[Data in this exercise]
Lemma device_id_plain a : device_id a -> Contains a "/" = false /\ a <> "" /\ a <> tmpDir.
Proof.
  intros [_ _ _ (d & n & E & Hd & Hn & Ht)]%checkKey_good.
  destruct Hd as (Hd0 & _ & _ & Hd), Hn as (_ & _ & _ & Hn).
  change ("/" +:+ n) with (String "/" n) in E. change (a +:+ "/x") with (a +:+ String "/" "x") in E.
  destruct (Contains a "/") eqn:Ea.
  - exfalso. destruct (Cut a "/") as [[b rest] ok] eqn:C. destruct ok.
    + apply Cut_found in C as [-> Hb]. rewrite sapp_assoc in E. cbn in E.
      assert (Cut (d +:+ String "/" n) "/" = (b, rest +:+ String "/" "x", true)) as H1.
      { apply Cut_found. split; [|done]. by rewrite <- E. }
      rewrite (proj2 (Cut_found _ _ d n)) in H1 by done. injection H1 as -> ->.
      rewrite Contains_app in Hn. by apply orb_false_iff in Hn as [_ Hn].
    + apply Cut_false in C as [C _]. congruence.
  - assert (Cut (d +:+ String "/" n) "/" = (a, "x", true)) as H1 by by apply Cut_found.
    rewrite (proj2 (Cut_found _ _ d n)) in H1 by done. injection H1 as -> _. done.
Qed.

(** Two devices' prefixes are disjoint. *)
Lemma prefixes_disjoint a a' k :
  device_id a -> device_id a' ->
  HasPrefix k (a +:+ "/") = true -> HasPrefix k (a' +:+ "/") = true -> a = a'.
Proof.
  intros [Ha _]%device_id_plain [Ha' _]%device_id_plain
    (t & ->)%HasPrefix_spec (t' & E)%HasPrefix_spec.
  rewrite !sapp_assoc in E. change ("/" +:+ ?x) with (String "/" x) in E.
  change ("/" +:+ t') with (String "/" t') in E.
  pose proof (proj2 (Cut_found _ "/" a t) (conj eq_refl Ha)) as H1.
  rewrite E, (proj2 (Cut_found _ "/" a' t') (conj eq_refl Ha')) in H1. by injection H1.
Qed.

Section Facts.
Context {S E : Type} `{ObjectStoreLaws S E}.
Variable EncodePath : string -> string.
Variable B : Secretbox.
Variable sealKey : list Z.
Variable rnd : Q -> Q.
Variable g : Gateway.

Abbreviation serve := (Handler.serve EncodePath B sealKey rnd g).
Abbreviation look := (Handler.look B sealKey).

(** The request is signed by a key of the device [id] resolves to. *)
Definition authenticated (c : context E) (r : Request) (k : Keys) (akid : string) (id : identity)
    (k' : Keys) : Prop :=
  Verify EncodePath r (sign_region g r (snd (split_path (Path r)))) "s3" (look c) (t_verify c) (k, None)
  = (Ok akid, (k', Some id)).

Lemma look_captures (c : context E) akid k secret st :
  look c akid (k, None) = (Some secret, st) ->
  exists k' res, st = (k', Some (r_agent res, r_agent res +:+ "/", r_readOnly res))
    /\ Lookup B sealKey akid (t_lookup c) (keyRow c akid) k = (Some res, k')
    /\ r_secret res = secret /\ device_id (r_agent res).
Proof.
  unfold Handler.look. destruct (Lookup _ _ _ _ _ _) as [[res|] k']; [|done].
  destruct (_ || _) eqn:Ep; [done|]. intros [= <- <-].
  apply orb_false_iff in Ep as [Ep Ec]. bool_to_prop. exists k', res. rewrite Ep in *.
  split_and!; try done. unfold device_id. rewrite sapp_assoc in Ec. change ("/" +:+ "x") with "/x" in Ec.
  by destruct (checkKey (r_agent res +:+ "/x")) as [[]|].
Qed.

Lemma authenticated_identity (c : context E) r k akid id k' :
  authenticated c r k akid id k' -> valid_identity id /\ exists res,
    Lookup B sealKey akid (t_lookup c) (keyRow c akid) k = (Some res, k')
    /\ id = (r_agent res, r_agent res +:+ "/", r_readOnly res).
Proof.
  intros Hv. apply Verify_ok in Hv as (secret & scope & signed & sig & t & q & _ & Hl & _).
  apply look_captures in Hl as (k1 & res & [= -> ->] & Hl & _ & Hd). by split; [split|eauto].
Qed.

Lemma Verify_captures (c : context E) r k akid k' captured :
  Verify EncodePath r (sign_region g r (snd (split_path (Path r)))) "s3" (look c) (t_verify c) (k, None)
  = (Ok akid, (k', captured)) ->
  exists id, captured = Some id /\ authenticated c r k akid id k'.
Proof.
  intros Hv. pose proof Hv as Hs.
  apply Verify_ok in Hs as (secret & scope & signed & sig & t & q & _ & Hl & _).
  apply look_captures in Hl as (k1 & res & [= -> ->] & _). eauto.
Qed.

(** ** What a request may change *)

(** The abstract store of a device: a new object under its prefix, verified
    against the digest the request carries, or one session marker less. *)
Inductive permitted (dev : string) (r : Request) (b : body) : gmap string string -> gmap string string -> Prop :=
| permit_put m name want :
    Method r = "PUT" -> m !! (dev +:+ "/" +:+ name) = None ->
    Std_decode (header r "Content-MD5") = Some want -> md5 (bytes (b_data b)) = want ->
    permitted dev r b m (<[dev +:+ "/" +:+ name := b_data b]> m)
| permit_delete m name :
    Method r = "DELETE" -> is_Some (m !! (dev +:+ "/" +:+ name)) -> allowDelete name = true ->
    permitted dev r b m (delete (dev +:+ "/" +:+ name) m).

Lemma Put_view e k b size s res v s' :
  Put e k b size false s = (res, v, s') ->
  view s' = view s
  \/ view s !! k = None /\ view s' = <[k := b_data b]> (view s)
     /\ forall want, b_md5 b = Some want -> md5 (bytes (b_data b)) = want.
Proof.
  intros Hp. pose proof (put_frame _ _ _ _ _ _ _ _ _ Hp) as Hf.
  assert (view s' !! k = view s !! k -> view s' = view s) as Hsame.
  { intros Hk. apply map_eq. intros j. destruct (decide (j = k)) as [->|]; [done|by apply Hf]. }
  destruct (view s !! k) as [d|] eqn:Ek.
  - left. apply Hsame. by eapply put_append_only.
  - destruct (view s' !! k) as [d|] eqn:Ek'; [|left; by apply Hsame].
    right. destruct (put_whole _ _ _ _ _ _ _ _ _ Hp Ek Ek') as [-> Hd]. split_and!; try done.
    apply map_eq. intros j. rewrite lookup_insert. case_decide as Hj; [by subst j|]. by apply Hf.
Qed.

Lemma Delete_view e k s res s' :
  Delete e k s = (res, s') ->
  view s' = view s \/ is_Some (view s !! k) /\ view s' = delete k (view s).
Proof.
  intros Hd. destruct res as [[]|err].
  - right. by apply (delete_ok e).
  - by apply (delete_err e k s err).
Qed.

Lemma serveObject_permitted c r b q dev name readOnly s w w' s' :
  serveObject g c r b q (dev +:+ "/" +:+ name) name readOnly s w = (w', s') ->
  view s' = view s \/ readOnly = false /\ permitted dev r b (view s) (view s').
Proof.
  unfold serveObject. destruct (String.eqb (Method r) "PUT") eqn:Em; bool_to_prop.
  { destruct (has_key q "retention"); [intros [= _ <-]; by left|]. unfold put.
    destruct readOnly; [intros [= _ <-]; by left|].
    destruct (_ <? _); [intros [= _ <-]; by left|].
    destruct (_ <? _); [intros [= _ <-]; by left|].
    destruct (Std_decode _) as [want|] eqn:Ew; [|intros [= _ <-]; by left].
    destruct (negb _); [intros [= _ <-]; by left|].
    destruct (Put _ _ _ _ _ _) as [[res v] s1] eqn:Ep. intros [= _ <-].
    apply Put_view in Ep as [?|(Hn & -> & Hm)]; [by left|right].
    split; [done|]. apply (permit_put dev r b _ name want); auto. }
  destruct (String.eqb (Method r) "GET"); [intros [= _ <-]; by left|].
  destruct (String.eqb (Method r) "HEAD"); [intros [= _ <-]; by left|].
  destruct (String.eqb (Method r) "DELETE") eqn:Ed; bool_to_prop.
  { unfold delete_. destruct readOnly; [intros [= _ <-]; by left|]. cbn [orb].
    destruct (allowDelete name) eqn:Ea; cbn [negb]; [|intros [= _ <-]; by left].
    destruct (Delete _ _ _) as [res s1] eqn:Edel. intros Hs.
    assert (s' = s1) as -> by (split_ifs_in Hs; done).
    apply Delete_view in Edel as [?|[Hd ->]]; [by left|right]. split; [done|]. by constructor. }
  destruct (String.eqb (Method r) "POST"); intros [= _ <-]; by left.
Qed.

Lemma serveStore_permitted c r b q key dev readOnly s w w' class s' :
  serveStore g c r b q key (dev, dev +:+ "/", readOnly) s w = (w', class, s') ->
  view s' = view s \/ readOnly = false /\ permitted dev r b (view s) (view s').
Proof.
  unfold serveStore. destruct (String.eqb key "").
  { destruct (serveBucket _ _ _ _ _ _ _). intros [= _ _ <-]. by left. }
  destruct (NormalizeKey key (dev +:+ "/")) as [full|] eqn:En.
  2:{ destruct (negb _); intros [= _ _ <-]; by left. }
  assert (exists name, full = dev +:+ "/" +:+ name) as [name ->].
  { unfold NormalizeKey in En. destruct (checkKey key); [|done].
    destruct (_ && _); [done|]. destruct (HasPrefix key _) eqn:Hp; [|done]. injection En as <-.
    apply HasPrefix_spec in Hp as [t ->]. rewrite sapp_assoc. eauto. }
  rewrite <- sapp_assoc, TrimPrefix_app, sapp_assoc.
  destruct (serveObject _ _ _ _ _ _ _ _ _ _) as [w1 s1] eqn:Eo. intros [= _ _ <-].
  by eapply serveObject_permitted.
Qed.

(** What [serve] did to the stores, and for whom. *)
Definition effect (c : context E) (r : Request) (b : body) (st : gstate S) (f : logFields)
    (st' : gstate S) : Prop :=
  stores st' = stores st
  \/ exists akid dev readOnly k' target s s',
       authenticated c r (g_keys st) akid (dev, dev +:+ "/", readOnly) k'
       /\ device_id dev /\ f_device f = dev /\ f_akid f = akid
       /\ storeFor c dev = Ok target /\ stores st !! target = Some s
       /\ stores st' = <[target := s']> (stores st)
       /\ (view s' = view s \/ readOnly = false /\ permitted dev r b (view s) (view s')).

Lemma serveDevice_effect c r b key akid dev readOnly st w w' f st' :
  serveDevice rnd g c r b key akid (dev, dev +:+ "/", readOnly) st w = (w', f, st') ->
  f_device f = dev /\ f_akid f = akid
  /\ (stores st' = stores st
      \/ exists target s s', storeFor c dev = Ok target /\ stores st !! target = Some s
         /\ stores st' = <[target := s']> (stores st)
         /\ (view s' = view s \/ readOnly = false /\ permitted dev r b (view s) (view s'))).
Proof.
  unfold serveDevice. cbn [fst]. destruct (allow _ _ _ _) as [ok lim]. cbn [stores].
  destruct (negb ok); [intros [= _ <- <-]; by auto|].
  destruct (ParseQuery _) as [q|]; [|intros [= _ <- <-]; by auto].
  destruct (refuse_query r q) as [[[? ?] ?]|]; [intros [= _ <- <-]; by auto|].
  destruct (storeFor c dev) as [target|[]] eqn:Ef; [|intros [= _ <- <-]; by auto..].
  destruct (stores st !! target) as [s|] eqn:Es; [|intros [= _ <- <-]; by auto].
  destruct (serveStore _ _ _ _ _ _ _ _ _) as [[w1 class] s1] eqn:Ess. intros [= _ <- <-].
  split_and!; [done..|]. right. exists target, s, s1. split_and!; try done.
  by eapply serveStore_permitted.
Qed.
[/Data in this exercise]
» **What needs to be done**
Take the stretch of lines above from the one containing "rewrite E, (proj2" through the one containing "look c akid" and repeat it exactly, adding no other line.

» **Solution**
  rewrite E, (proj2 (Cut_found _ "/" a' t') (conj eq_refl Ha')) in H1. by injection H1.
Qed.

Section Facts.
Context {S E : Type} `{ObjectStoreLaws S E}.
Variable EncodePath : string -> string.
Variable B : Secretbox.
Variable sealKey : list Z.
Variable rnd : Q -> Q.
Variable g : Gateway.

Abbreviation serve := (Handler.serve EncodePath B sealKey rnd g).
Abbreviation look := (Handler.look B sealKey).

(** The request is signed by a key of the device [id] resolves to. *)
Definition authenticated (c : context E) (r : Request) (k : Keys) (akid : string) (id : identity)
    (k' : Keys) : Prop :=
  Verify EncodePath r (sign_region g r (snd (split_path (Path r)))) "s3" (look c) (t_verify c) (k, None)
  = (Ok akid, (k', Some id)).

Lemma look_captures (c : context E) akid k secret st :
  look c akid (k, None) = (Some secret, st) ->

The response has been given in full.